PROBLEM TO SOLVE:
For the data below, restate word for word only the lines from the line containing "y = (fs', Reporting" through the line containing "- rewrite (task_finish_step", both ends included.

RECORDS SHOWN:
(* ===== verification/ClusterProof.v ===== *)
(** * Several workers: the steps of a task are its sequential code *)
From S2P Require Import Prelude GoStrings Coordinator CoordinatorProof CoordinatorSeq Worker Grouping Job Cluster.

(** ** The steps of a task are [do_task] *)
Section task.
Context {HC : Codec}.
Context (sort : ∀ A, (A → A → bool) → list A → list A).
Context (writable : string → bool).
Context (mapf : string → string → go (list KeyValue)) (reducef : string → list string → go string).
Abbreviation task_step := (task_step sort writable mapf reducef).

Definition tstep (id : Z) (x y : filesystem * stage) : Prop := task_step id x.1 x.2 = Ret y.

(** The task a worker works on. *)
Definition stage_work (st : stage) : option AskTaskReply :=
  match st with
  | Started work | Mapping work _ _ _ | Encoding work _ _ _ _ | Reading work _ _
  | Reducing work _ | Renaming work => Some work
  | Idle | Asking _ | Reporting _ _ | Waiting _ | Exited => None
  end.

(** What is left of the task, in the terms of the sequential code. *)
Definition finish_reduce (id : Z) (work : AskTaskReply) (fs : filesystem) (contentData : list KeyValue)
    : go (filesystem * gmap Z string) :=
  let contentData := sort _ byKey contentData in
  let tmpName := reduce_tmp id (ar_TaskId work) in
  fs ← os_Create writable fs tmpName;
  out ← reduce_output reducef contentData;
  let outputFile := reduce_file (ar_TaskId work) in
  mret (Rename (WriteString fs tmpName out) tmpName outputFile, {[0 := outputFile]}).

Definition finish (id : Z) (fs : filesystem) (st : stage) : go (filesystem * gmap Z string) :=
  match st with
  | Started work => do_task sort writable mapf reducef id work fs
  | Mapping work ol i outs =>
      write_buckets writable (Z.to_nat (ar_NReduce work - i)) i id (ar_TaskId work) ol fs outs
  | Encoding work ol i data outs =>
      write_buckets writable (Z.to_nat (ar_NReduce work - (i + 1))) (i + 1) id (ar_TaskId work) ol
        (WriteString fs (map_file id (ar_TaskId work) i) (encode data)) outs
  | Reading work names contentData =>
      contentData ← read_files names fs contentData;
      finish_reduce id work fs contentData
  | Reducing work contentData =>
      out ← reduce_output reducef contentData;
      let tmpName := reduce_tmp id (ar_TaskId work) in
      mret (Rename (WriteString fs tmpName out) tmpName (reduce_file (ar_TaskId work)),
            {[0 := reduce_file (ar_TaskId work)]})
  | Renaming work =>
      mret (Rename fs (reduce_tmp id (ar_TaskId work)) (reduce_file (ar_TaskId work)),
            {[0 := reduce_file (ar_TaskId work)]})
  | Reporting _ outs => mret (fs, outs)
  | Idle | Asking _ | Waiting _ | Exited => Blocked
  end.

Lemma task_finish_step id fs st work :
  stage_work st = Some work →
  finish id fs st = (r ← task_step id fs st; finish id r.1 r.2).
Proof.
  intros Hw. destruct st as [|k|w|w ol i outs|w ol i data outs|w [|name names] acc|w acc|w|w outs|k|];
    simplify_eq/=; try done.
  - unfold do_task, map_task, reduce_task. destruct (ar_TaskType work =? 1).
    + destruct (index (ar_Files work) 0) as [name| | | |]; simpl; try done. case_match; [|done].
      destruct (mapf name _) as [l| | | |]; simpl; try done.
      destruct (bucket _ _ _) as [ol| | | |]; simpl; try done. by rewrite Z.sub_0_r.
    + destruct (ar_TaskType work =? 2); [|done]. case_decide; [done|]. simpl. done.
  - case_match eqn:Hi.
    + apply Z.ltb_lt in Hi.
      replace (Z.to_nat (ar_NReduce work - i)) with (S (Z.to_nat (ar_NReduce work - (i + 1)))) by lia.
      simpl. destruct (ol !! i); [|done]. unfold os_Create. case_match; [|done]. done.
    + apply Z.ltb_ge in Hi. by replace (Z.to_nat (ar_NReduce work - i)) with O by lia.
  - unfold finish_reduce. unfold os_Create. by case_match.
  - destruct (fs !! name); [|done]. by case_match.
  - by destruct (reduce_output _ _).
Qed.

Lemma stage_work_step id fs st fs' st' work :
  stage_work st = Some work → task_step id fs st = Ret (fs', st') →
  stage_work st' = Some work ∨ ∃ outs, st' = Reporting work outs.
Proof.
  intros Hw H. destruct st as [| | | | |? [|? ?] ?| | | | |]; simplify_eq/=; try done;
    repeat (case_match; simplify_go); simplify_go; eauto.
Qed.

(** The steps that are left, the first one not counted. *)
Definition stage_size (st : stage) : nat :=
  match st with
  | Mapping work _ i _ => S (2 * Z.to_nat (ar_NReduce work - i))
  | Encoding work _ i _ _ => 2 + 2 * Z.to_nat (ar_NReduce work - (i + 1))
  | Reading _ names _ => 3 + length names
  | Reducing _ _ => 2
  | Renaming _ => 1
  | _ => 0
  end.

Lemma stage_size_step id fs st fs' st' work :
  stage_work st = Some work → (∀ w, st ≠ Started w) →
  task_step id fs st = Ret (fs', st') → (stage_size st' < stage_size st)%nat.
Proof.
  intros Hw Hs H. destruct st as [| | | | |? [|? ?] ?| | | | |]; simplify_eq/=; try done;
    repeat (case_match; simplify_go); simplify_go; simpl; try lia; by destruct (Hs work).
Qed.

Lemma finish_run id fs st work fs' outs :
  stage_work st = Some work → (∀ w, st ≠ Started w) →
  finish id fs st = Ret (fs', outs) → rtc (tstep id) (fs, st) (fs', Reporting work outs).
Proof.
  remember (stage_size st) as n eqn:Hn. revert fs st Hn.
  induction (lt_wf n) as [n _ IH]. intros fs st -> Hw Hs H.
  rewrite (task_finish_step _ _ _ _ Hw) in H. apply go_bind_Ret in H as ([fs1 st1] & Hst & H).
  eapply rtc_l; [exact Hst|]. simpl in H.
  destruct (stage_work_step _ _ _ _ _ _ Hw Hst) as [Hw1|[outs1 ->]].
  - pose proof (stage_size_step _ _ _ _ _ _ Hw Hs Hst). eapply IH; [done..| |done].
    intros w ->. destruct st as [| | | | |? [|? ?] ?| | | | |]; simplify_eq/=; try done;
      repeat (case_match; simplify_go); simplify_go; by destruct (Hs work).
  - simplify_go. done.
Qed.

Lemma do_task_runs id work fs fs' outs :
  rtc (tstep id) (fs, Started work) (fs', Reporting work outs) ↔
  do_task sort writable mapf reducef id work fs = Ret (fs', outs).
Proof.
  change (do_task _ _ _ _ id work fs) with (finish id fs (Started work)). split; intros H.
  - assert (∀ x y, rtc (tstep id) x y → stage_work x.2 = Some work ∨ (∃ o, x.2 = Reporting work o) →
      y = (fs', Reporting work outs) → finish id x.1 x.2 = Ret (fs', outs)) as Hgo; [|apply (Hgo (fs, Started work) _ H); [by left|done]].
    clear H. induction 1 as [[fs1 st1]|[fs1 st1] [fs2 st2] y Hs _ IH]; intros Hw Heq; simplify_eq/=; [done|].
    destruct Hw as [Hw|[o ->]]; [|done]. rewrite (task_finish_step _ _ _ _ Hw).
    unfold tstep in Hs. simpl in Hs. rewrite Hs. simpl. apply IH; [|done]. by eapply stage_work_step.
  - rewrite (task_finish_step _ _ _ work) in H by done. apply go_bind_Ret in H as ([fs1 st1] & Hst & H).
    eapply rtc_l; [exact Hst|]. destruct (stage_work_step id fs (Started work) fs1 st1 work eq_refl Hst) as [Hw1|[outs1 ->]].
    + eapply finish_run; [done| |done]. intros w ->. cbn in Hst. repeat (case_match; simplify_go); simplify_go.
    + simplify_go. done.
Qed.

End task.
(** Process [i] moves on without a new call. *)
Lemma CInv_ws i id st wk' :
  ws !! i = Some (mkWorker id st) →
  (eid (threads w) wk' = -1 ∨ eid (threads w) wk' = eid (threads w) (mkWorker id st)) →
  (wk_id wk' = -1 ∨ wk_id wk' = eid (threads w) wk') → (∀ k, wk_stage wk' ≠ Asking k) →
  (busy (wk_stage wk') = true → 0 ≤ wk_id wk') →
  (held (threads w) wk' = None ∨ held (threads w) wk' = held (threads w) (mkWorker id st)) →
  (wk_stage wk' = Exited ∨ (st ≠ Exited ∧
     ∀ k args, threads w !! k = Some (DoneCalled args) → st ≠ Waiting k)) →
  (∀ r, stage_task (wk_stage wk') = Some r → AskReturned r ∈ threads w ∧ ar_TaskId r ≠ -1) →
  stage_ok fs (log w) (wk_id wk') (wk_stage wk') →
  CInv (mkCluster w fs (<[i := wk']> ws)).
Proof.
  intros Hi He Hown Hask Hbusy Hh Hst Htask Hok. destruct HS as [HI Hio Hro Hfo]. simpl in *.
  constructor; simpl; [done| | |by apply files_ws].
  - eapply ids_move; [done..| |done]. intros k Hk. by destruct (Hask k).
  - by eapply reports_ws.
Qed.

Lemma CInv_ask i id :
  ws !! i = Some (mkWorker id Idle) →
  CInv (mkCluster (mkWorld (coord w) (threads w ++ [ask_of id]) (log w)) fs
    (<[i := mkWorker id (Asking (length (threads w)))]> ws)).
Proof.
  intros Hi. destruct HS as [HI Hio Hro Hfo]. simpl in *. set (ths := threads w) in *.
  assert (∀ j wk, ws !! j = Some wk → eid (ths ++ [ask_of id]) wk = eid ths wk) as He.
  { intros j wk Hj. by eapply held_grow. }
  assert (eid (ths ++ [ask_of id]) (mkWorker id (Asking (length ths))) = id) as Heid.
  { unfold eid. simpl. by rewrite list_lookup_middle. }
  constructor; simpl.
  - eapply Inv_step; [exact HI|]. destruct w. apply step_ask.
  - eapply ids_move; [done..| |by right; rewrite Heid|by right; rewrite Heid| |done].
    + intros k th Hk. by apply lookup_app_l_Some.
    + intros k [= <-]. split; [|done]. exists (ask_of id). by rewrite list_lookup_middle.
  - eapply reports_ws; [apply reports_grow; [done|done|by left]|done| | |].
    + right. rewrite Heid. done.
    + left. unfold held. simpl. by rewrite list_lookup_middle.
    + right. split; [done|]. done.
  - apply files_ws; [|done|done]. by apply files_grow.
Qed.

Lemma CInv_report i id work outs :
  ws !! i = Some (mkWorker id (Reporting work outs)) →
  CInv (mkCluster (mkWorld (coord w) (threads w ++ [DoneCalled (report_of id work outs)]) (log w)) fs
    (<[i := mkWorker id (Waiting (length (threads w)))]> ws)).
Proof.
  intros Hi. pose proof HS as [HI Hio Hro Hfo]. simpl in *.
  destruct (fo_task _ _ _ _ _ Hfo _ _ work Hi eq_refl) as [Ha Hid].
  destruct (fo_stage _ _ _ _ _ Hfo _ _ Hi) as [Hg Ho]. simpl in *.
  pose proof (io_busy _ _ _ Hio _ _ Hi eq_refl) as H0. simpl in H0.
  assert (0 ≤ id < workers (coord w)) as Hrange.
  { destruct (io_range _ _ _ Hio _ _ Hi) as [He|He]; unfold eid in He; simpl in He; lia. }
  destruct (CInv_ws i id _ (mkWorker id (Waiting (length (threads w)))) Hi) as [_ Hio' Hro' Hfo'];
    simpl in *; try done; [by right|by right|by left|by right|].
  constructor; simpl.
  - eapply Inv_step; [exact HI|]. destruct w. apply step_done. exists work. done.
  - assert (∀ j wk, ws !! j = Some wk → eid (threads w ++ [DoneCalled (report_of id work outs)]) wk =
      eid (threads w) wk) as He.
    { intros j wk Hj. exact (proj2 (held_grow _ _ _ _ _ _ Hio Hj)). }
    eapply ids_move; [done..| |by right|by right|done|done]. intros k th Hk. by apply lookup_app_l_Some.
  - apply reports_grow; [done|done|]. right. eexists. split; [done|]. intros Hty. split; [done|].
    split; [by apply Hg|]. intros j wk Hj He. simpl in *.
    assert (j = i) as ->.
    { eapply (io_distinct _ _ _ Hio' j i wk (mkWorker id (Waiting (length (threads w))))); [done| |by rewrite He|lia].
      apply list_lookup_insert_eq. by eapply lookup_lt_Some. }
    rewrite list_lookup_insert_eq in Hj by by eapply lookup_lt_Some. by injection Hj as <-.
  - apply files_grow; [done|done|done|]. intros args [= <-] Hty. by apply Ho.
Qed.
End steps.

Lemma task_step_work id fs st fs' st' : task_step id fs st = Ret (fs', st') → ∃ w, stage_work st = Some w.
Proof. destruct st; simpl; try done; eauto. Qed.

Lemma CInv_step s s' : CInv s → cstep sort writable (λ f c, Ret (mf f c)) (λ k vs, Ret (rf k vs)) s s' → CInv s'.
Proof.
  intros HS Hst. pose proof HS as [HI Hio Hro Hfo].
  destruct Hst as [w fs ws|c ths l fs ws i id Hi|c ths l fs ws k th c' th' since now Hk Hth
    |w fs ws i id k reply Hi Hk|[c ths l] fs ws i id st fs' st' Hi Hts|c ths l fs ws i id work outs Hi
    |w fs ws i id k reply err Hi Hk|w fs ws i id st Hi]; simpl in *.
  - by apply CInv_join.
  - by apply (CInv_ask (mkWorld c ths l)).
  - constructor; simpl; [eapply Inv_step; [exact HI|by eapply step_run]|by eapply ids_serve|
      by eapply serve_reports|by eapply serve_files].
  - destruct (io_asking _ _ _ Hio _ _ _ Hi eq_refl) as (th & Hk' & Ha). rewrite Hk in Hk'.
    injection Hk' as <-. destruct Ha as (r & [= <-] & H0 & Hown).
    apply (CInv_ws _ _ _ HS i id (Asking k) _ Hi); unfold answered, eid, held; simpl; rewrite ?Hk; simpl;
      destruct (Z.eqb_spec (ar_TaskId reply) (-1)) as [E|E]; simpl; auto; try done.
    intros r [= <-]. split; [|done]. by eapply list_elem_of_lookup_2.
  - destruct (task_step_work _ _ _ _ _ Hts) as [w Hw]. constructor; simpl; [done| | |].
    + destruct (stage_facts id _ _ Hw) as (_ & Hb & He & _).
      assert ((∀ ths, eid ths (mkWorker id st') = id) ∧ ∀ k, st' ≠ Asking k) as [He' Hna].
      { destruct (stage_work_step _ _ _ _ _ _ _ _ _ _ Hw Hts) as [E|[? ->]]; [by destruct st'|done]. }
      pose proof (io_busy _ _ _ Hio _ _ Hi Hb).
      eapply ids_move; [done..|right; by rewrite He, He'|right; by rewrite He'| |done].
      intros k Hst'. by destruct (Hna k).
    + by eapply working_reports.
    + by eapply working_files.
  - by apply (CInv_report (mkWorld c ths l)).
  - apply (CInv_ws _ _ _ HS i id (Waiting k) _ Hi); unfold acknowledged, eid, held; simpl;
      destruct err; simpl; auto; try done.
    right. split; [done|]. intros k' args Hk' [= <-]. congruence.
  - apply (CInv_ws _ _ _ HS i id st _ Hi); simpl; auto; try done.
    exact (io_own _ _ _ Hio _ _ Hi).
Qed.
End inv.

SOLUTION TO THE EXERCISE:
      y = (fs', Reporting work outs) → finish id x.1 x.2 = Ret (fs', outs)) as Hgo; [|apply (Hgo (fs, Started work) _ H); [by left|done]].
    clear H. induction 1 as [[fs1 st1]|[fs1 st1] [fs2 st2] y Hs _ IH]; intros Hw Heq; simplify_eq/=; [done|].
    destruct Hw as [Hw|[o ->]]; [|done]. rewrite (task_finish_step _ _ _ _ Hw).
    unfold tstep in Hs. simpl in Hs. rewrite Hs. simpl. apply IH; [|done]. by eapply stage_work_step.
  - rewrite (task_finish_step _ _ _ work) in H by done. apply go_bind_Ret in H as ([fs1 st1] & Hst & H).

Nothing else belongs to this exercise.